Bank of London submits rescue bid for UK arm of Silicon Valley Bank

A new clearing bank which launched just two years ago has confirmed it has submitted a bid to salvage the British arm of Silicon Valley Bank (SVB).

As first reported by Sky News on Saturday, The Bank of London (TBOL), which recently raised funds at a valuation of over $1bn, will lead a consortium bidding for SVB UK.

Anthony Watson, Group Chief Executive and Founder of TBOL said: "Silicon Valley Bank cannot be allowed to fail given the vital community it serves.

"This is a unique opportunity to ensure the UK has a more diversified banking sector, whilst allowing continuity of service to SVB's UK client base. It would be deeply disappointing for this moment to lead to further consolidation of power among big banks."

TBOL's new finance chief, Gavin Hewitt, was previously at SVB UK, which could offer an advantage in any attempt to acquire the business rapidly.

The bank is chaired by Harvey Schwartz, the new chief executive of Carlyle Group, the giant American private equity firm, and City insiders speculated that Carlyle could also become involved in an offer.

It will likely face competition from rival bids by Oaknorth Bank and ADQ, an Abu Dhabi state-backed investment vehicle.

Oaknorth is a business lender founded by a prominent former Conservative Party donor, Rishi Khosla, and was valued at nearly $3bn in a funding round in 2021.

City sources told Sky News that a formal offer would be subject to due diligence potentially lasting for several days, but that Oaknorth hoped to secure regulatory approval for its offer as early as Sunday evening.

The implosion of SVB's US-listed parent company, which has been taken into government control, represents one of the biggest banking collapses since the financial crisis of 2008.

UK depositors stand to receive up to £85,000 as part of the resolution of the British arm of SVB, sparking fears about the fate of substantial amounts of funding in the start-up community.

On Saturday, dozens of early-stage companies wrote to Jeremy Hunt, the chancellor, to warn of "an existential threat to the UK tech sector".

In a draft letter seen by Sky News, founders including those from Adzuna, Signal AI, JustPark and Thriva called on Mr Hunt to intervene.

"The majority of the most exciting and dynamic tech businesses bank with SVB and have no or limited diversity in where their deposits are held," the draft letter said.

"This weekend the majority of us as tech founders are running numbers to see if we are potentially technically insolvent.

"The impact of this is far greater than our individual businesses.

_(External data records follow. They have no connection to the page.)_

(* ===== verification/BufferEncoder.v ===== *)
(** * Blocks and Streams that are encoded in a single call

    [common/block_buffer_encoder.c] and [common/stream_buffer_encoder.c], with
    [lzma_index_append] ([common/index.c]) for the Index that they write.  Data
    that do not get smaller are stored as LZMA2 chunks of plain bytes, for which
    [lzma2_bound] is the exact size. *)

From Stdlib Require Import ZArith Lia.
From stdpp Require Import list.
From S2P Require Import Prelude Delta LzDict LzDecoder LzmaDecoder LzmaSafety Lzma2Decoder Vli Crc Sha256 Check FilterProps FilterFlags BlockHeader StreamFlags IndexHash Coder IndexPieces Decodes BlockDecoder StreamDecoder StreamFormat Lzma2Stored RawDecoder.

(** ** Bounds *)

Definition LZMA_CHECK_SIZE_MAX : Z := 64.
Definition LZMA2_CHUNK_MAX : Z := Z.shiftl 1 16.
Definition LZMA2_HEADER_UNCOMPRESSED : Z := 3.
Definition SIZE_MAX : Z := UINT64_MAX.

(** [common/block_encoder.h] *)
Definition COMPRESSED_SIZE_MAX : Z := Z.land (LZMA_VLI_MAX - LZMA_BLOCK_HEADER_SIZE_MAX - LZMA_CHECK_SIZE_MAX) (Z.lnot 3).

Definition BLOCK_HEADERS_BOUND : Z := Z.land (1 + 1 + 2 * LZMA_VLI_BYTES_MAX + 3 + 4 + LZMA_CHECK_SIZE_MAX + 3) (Z.lnot 3).

(** The divisions are of unsigned integers; [0] stands for a size that is too large. *)
Definition lzma2_bound (uncompressed_size : Z) : Z :=
  if uncompressed_size >? COMPRESSED_SIZE_MAX then 0
  else
    let overhead := u64 (u64 (uncompressed_size + LZMA2_CHUNK_MAX - 1) / LZMA2_CHUNK_MAX * LZMA2_HEADER_UNCOMPRESSED + 1) in
    if u64 (COMPRESSED_SIZE_MAX - overhead) <? uncompressed_size then 0 else u64 (uncompressed_size + overhead).

Definition lzma_block_buffer_bound64 (uncompressed_size : Z) : Z :=
  let lzma2_size := lzma2_bound uncompressed_size in
  if lzma2_size =? 0 then 0
  else u64 (BLOCK_HEADERS_BOUND + Z.land (u64 (lzma2_size + 3)) (u64 (Z.lnot 3))).

Definition INDEX_BOUND : Z := Z.land (1 + 1 + 2 * LZMA_VLI_BYTES_MAX + 4 + 3) (Z.lnot 3).
Definition STREAM_HEADERS_BOUND : Z := 2 * LZMA_STREAM_HEADER_SIZE + INDEX_BOUND.

Definition lzma_stream_buffer_bound (uncompressed_size : Z) : Z :=
  let block_bound := lzma_block_buffer_bound64 uncompressed_size in
  if block_bound =? 0 then 0
  else if u64 (Z.min SIZE_MAX LZMA_VLI_MAX - block_bound) <? STREAM_HEADERS_BOUND then 0
  else u64 (block_bound + STREAM_HEADERS_BOUND).
Lemma tally_bounds (rs : list (StoreSnapshot * StoreRun World)) :
  Forall (fun p => ∃ w', snd p = processStoreAlerts (fst p) w') rs ->
  (successCount (tally rs) + failureCount (tally rs) <= length rs)%nat ∧
  (successCount (tally rs) <= totalAlertsSent (tally rs))%nat ∧
  (totalAlertsSent (tally rs)
   <= sum_list (map (fun s => size (st_users s)) (map fst rs)))%nat.
Proof.
  induction 1 as [|[store r] rs [w' Hr] _ IH]; [cbn; lia|].
  cbn [fst snd] in Hr. subst r.
  assert (Hle : (alertsOf (processStoreAlerts store w') <= size (st_users store))%nat).
  { destruct (alerts_bounded store w'). lia. }
  unfold tally in *. cbn [totalAlertsSent successCount failureCount] in *.
  rewrite !filter_cons. cbn [map fst snd].
  repeat match goal with
         | |- context [sum_list (?x :: ?l)] =>
             change (sum_list (x :: l)) with (x + sum_list l)%nat
         end.
  unfold alertsOf in *.
  destruct (run_completion (processStoreAlerts store w')) as [n|];
    cbn beta iota in Hle |- *; repeat case_decide; cbn [length];
    try discriminate; lia.
Qed.

(** X10. The statistics of a run are consistent: stores with alerts and
    failed stores together are at most the stores of the list, every store
    with alerts adds at least one alert to the total, and the total is at
    most the number of subscribers of all stores. *)
Theorem run_statistics_are_consistent db (w : World) st :
  dailyTelegramAlerts db w = JobReturns st ->
  length (rs_runs st) = length (db_stores db) ∧
  (successCount (rs_stats st) + failureCount (rs_stats st)
   <= length (db_stores db))%nat ∧
  (successCount (rs_stats st) <= totalAlertsSent (rs_stats st))%nat ∧
  (totalAlertsSent (rs_stats st)
   <= sum_list (map (fun s => size (st_users s)) (db_stores db)))%nat.
Proof.
  unfold dailyTelegramAlerts. destruct (db_storesGetFails db); [done|].
  intros [= <-].
  match goal with
  | |- context [fold_left processStore ?ss ?s0] =>
      destruct (storeLoop_spec ss s0)
        as (rs & Hruns & Hmap & Hall & Htot & Hsucc & Hfail)
  end.
  cbn zeta in *.
  cbn [rs_runs rs_stats app totalAlertsSent successCount failureCount] in *.
  destruct (tally_bounds rs Hall) as (Hb1 & Hb2 & Hb3).
  rewrite Hruns, Htot, Hsucc, Hfail, <- Hmap.
  rewrite length_map in *. repeat split; lia.
Qed.

(** X11. The settings document and the fate of its read reach a call of
    [processStoreAlerts] through the two resolved thresholds only: two
    stores that differ in nothing but these and resolve to the same
    thresholds give the same call. In particular a rejected read does not
    fail the store: the call is the one for a store without a settings
    document, with thresholds 5 and 7. *)
Theorem settings_reach_through_thresholds store (w : World)
    fails1 doc1 fails2 doc2 :
  lowStockThreshold (getStoreSettings (withConfigRead fails1 doc1 store))
    = lowStockThreshold (getStoreSettings (withConfigRead fails2 doc2 store)) ->
  expiryWarningDays (getStoreSettings (withConfigRead fails1 doc1 store))
    = expiryWarningDays (getStoreSettings (withConfigRead fails2 doc2 store)) ->
  processStoreAlerts (withConfigRead fails1 doc1 store) w
    = processStoreAlerts (withConfigRead fails2 doc2 store) w ∧
  processStoreAlerts (withConfigRead true doc1 store) w
    = processStoreAlerts (withConfigRead false None store) w ∧
  lowStockThreshold (getStoreSettings (withConfigRead true doc1 store)) = 5 ∧
  expiryWarningDays (getStoreSettings (withConfigRead true doc1 store)) = 7.
Proof.
  intros Hlow Hdays. split; [|repeat split; reflexivity].
  unfold processStoreAlerts.
  cbn [withConfigRead st_id st_name st_users st_inventory st_usersGetFails
       st_inventoryGetFails].
  by rewrite Hlow, Hdays.
Qed.

End RunExtras.

Lemma alerts_are_written_timestamps_witness :
  run_completion (@processStoreAlerts utc _ demoHost demoShop demoStart) = Returns 2 ∧
  2%nat = length (filter (fun d => isUpdate d = true)
                    (run_deliveries (@processStoreAlerts utc _ demoHost demoShop demoStart))).
Proof.
  split; [reflexivity|].
  apply (@alerts_are_written_timestamps utc _ demoHost demoShop demoStart 2).
  reflexivity.
Defined.

Lemma subscribers_are_never_invented_witness :
  run_users (@processStoreAlerts utc _ demoHost demoShop demoStart) !! "u1"
    = Some (stamped 103 (subscriber 1)) ∧
  ∃ s, st_users demoShop !! "u1" = Some s ∧
       chatId (stamped 103 (subscriber 1)) = chatId s.
Proof.
  split; [reflexivity|].
  destruct (@subscribers_are_never_invented utc _ demoHost demoShop demoStart
              "u1" (stamped 103 (subscriber 1)) eq_refl) as (s & Hs & Hc & _).
  exists s. split; [exact Hs | exact Hc].
Defined.

Lemma removed_subscriber_is_left_alone_witness :
  run_users (@processStoreAlerts utc _ demoHost demoShop demoStart) !! "u2" = None ∧
  ∀ d, d ∈ run_deliveries
             (@processStoreAlerts utc _ demoHost
                (withUsers (run_users (@processStoreAlerts utc _ demoHost demoShop demoStart))
                   demoShop) demoStart) ->
       dl_id d ≠ "u2".
Proof.
  split; [reflexivity|].
  apply (@removed_subscriber_is_left_alone utc _ demoHost demoShop demoStart
           demoStart "u2").
  reflexivity.
Defined.

Lemma run_statistics_are_consistent_witness :
  @dailyTelegramAlerts utc _ demoHost demoDb demoStart = JobReturns demoRun ∧
  (successCount (rs_stats demoRun) + failureCount (rs_stats demoRun)
   <= length (db_stores demoDb))%nat.
Proof.
  split; [reflexivity|].
  apply (@run_statistics_are_consistent utc _ demoHost demoDb demoStart demoRun).
  reflexivity.
Defined.

Lemma settings_reach_through_thresholds_witness :
  lowStockThreshold (getStoreSettings (withConfigRead true None demoShop))
    = lowStockThreshold (getStoreSettings (withConfigRead false (Some emptyConfig) demoShop)) ∧
  expiryWarningDays (getStoreSettings (withConfigRead true None demoShop))
    = expiryWarningDays (getStoreSettings (withConfigRead false (Some emptyConfig) demoShop)) ∧
  @processStoreAlerts utc _ demoHost (withConfigRead true None demoShop) demoStart
    = @processStoreAlerts utc _ demoHost
        (withConfigRead false (Some emptyConfig) demoShop) demoStart.
Proof.
  split; [reflexivity|]. split; [reflexivity|].
  apply (@settings_reach_through_thresholds utc _ demoHost demoShop demoStart
           true None false (Some emptyConfig)); reflexivity.
Defined.

(** ** The test alert endpoint *)

Lemma prefix_app (p s : string) :
  String.prefix p s = true -> ∃ b, s = p +:+ b.
Proof.
  revert s. induction p as [|c p IH]; intros s Hp.
  - by exists s.
  - destruct s as [|c' s]; [done|]. cbn in Hp.
    destruct (Ascii.ascii_dec c c') as [->|]; [|done].
    destruct (IH s Hp) as [b ->]. by exists b.
Qed.

Lemma prefix_of_app (p b : string) : String.prefix p (p +:+ b) = true.
Proof.
  induction p as [|c p IH]; [by destruct b|].
  change (String.prefix (String c p) (String c (p +:+ b)) = true).
  cbn. by destruct (Ascii.ascii_dec c c).
Qed.

Lemma drop_app (p b : string) : JsString.drop (String.length p) (p +:+ b) = b.
Proof. induction p as [|c p IH]; [by destruct b|]. exact IH. Qed.

Lemma cut_at_separator (sep rest : string) :
  sep ≠ EmptyString ->
  JsString.cut sep (sep +:+ rest) = (EmptyString, Some rest).
Proof.
  intros Hsep. destruct sep as [|c sep]; [done|].
  change (String c sep +:+ rest) with (String c (sep +:+ rest)).
  unfold JsString.cut; fold JsString.cut.
  change (String c (sep +:+ rest)) with (String c sep +:+ rest).
  by rewrite prefix_of_app, drop_app.
Qed.

Lemma cut_without_separator (sep t : string) :
  (∀ a b, t ≠ a +:+ sep +:+ b) ->
  JsString.cut sep t = (t, None).
Proof.
  induction t as [|c t IH]; intros Hfree; [done|].
  unfold JsString.cut; fold JsString.cut.
  destruct (String.prefix sep (String c t)) eqn:Hp.
  - apply prefix_app in Hp as [b Hb]. by destruct (Hfree EmptyString b).
  - rewrite IH; [done|]. intros a b ->. by apply (Hfree (String c a) b).
Qed.

Lemma occursIn_false (sep t : string) :
  JsString.occursIn sep t = false -> ∀ a b, t ≠ a +:+ sep +:+ b.
Proof.
  intros Hocc a. revert t Hocc. induction a as [|c a IH]; intros t Hocc b ->.
  - change (EmptyString +:+ sep +:+ b) with (sep +:+ b) in Hocc.
    pose proof (prefix_of_app sep b) as Hp.
    destruct (sep +:+ b) as [|c s].
    + change (String.prefix sep EmptyString = false) in Hocc. congruence.
    + change (String.prefix sep (String c s) || JsString.occursIn sep s = false)
        in Hocc.
      apply orb_false_iff in Hocc as [Hocc _]. congruence.
  - change (String.prefix sep (String c (a +:+ sep +:+ b))
            || JsString.occursIn sep (a +:+ sep +:+ b) = false) in Hocc.
    apply orb_false_iff in Hocc as [_ Hocc].
    by apply (IH _ Hocc b).
Qed.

"The Bank of England's assessment that SVB going into administration would have limited impact on the UK economy displays a dangerous lack of understanding of the sector and the role it plays in the wider economy, both today and in the future."

The founders warned Mr Hunt, who will deliver his Budget statement on Wednesday, that the collapse of SVB UK would "cripple the sector and set the ecosystem back 20 years".

"Many businesses will be sent into involuntary liquidation overnight," they wrote.

"Many other businesses, both in the tech sector and the wider economy - the customers and suppliers of these businesses - will be negatively impacted by these businesses going bankrupt."

Mr Hunt and Treasury officials were being kept informed during the weekend about the preparations for SVB UK's resolution.

Interpath Advisory is being lined up to handle the insolvency process in the UK.

A Treasury spokesperson said: "We are working with the Bank of England to ensure that Silicon Valley Bank UK's failure is managed smoothly, and that any disruption is minimised."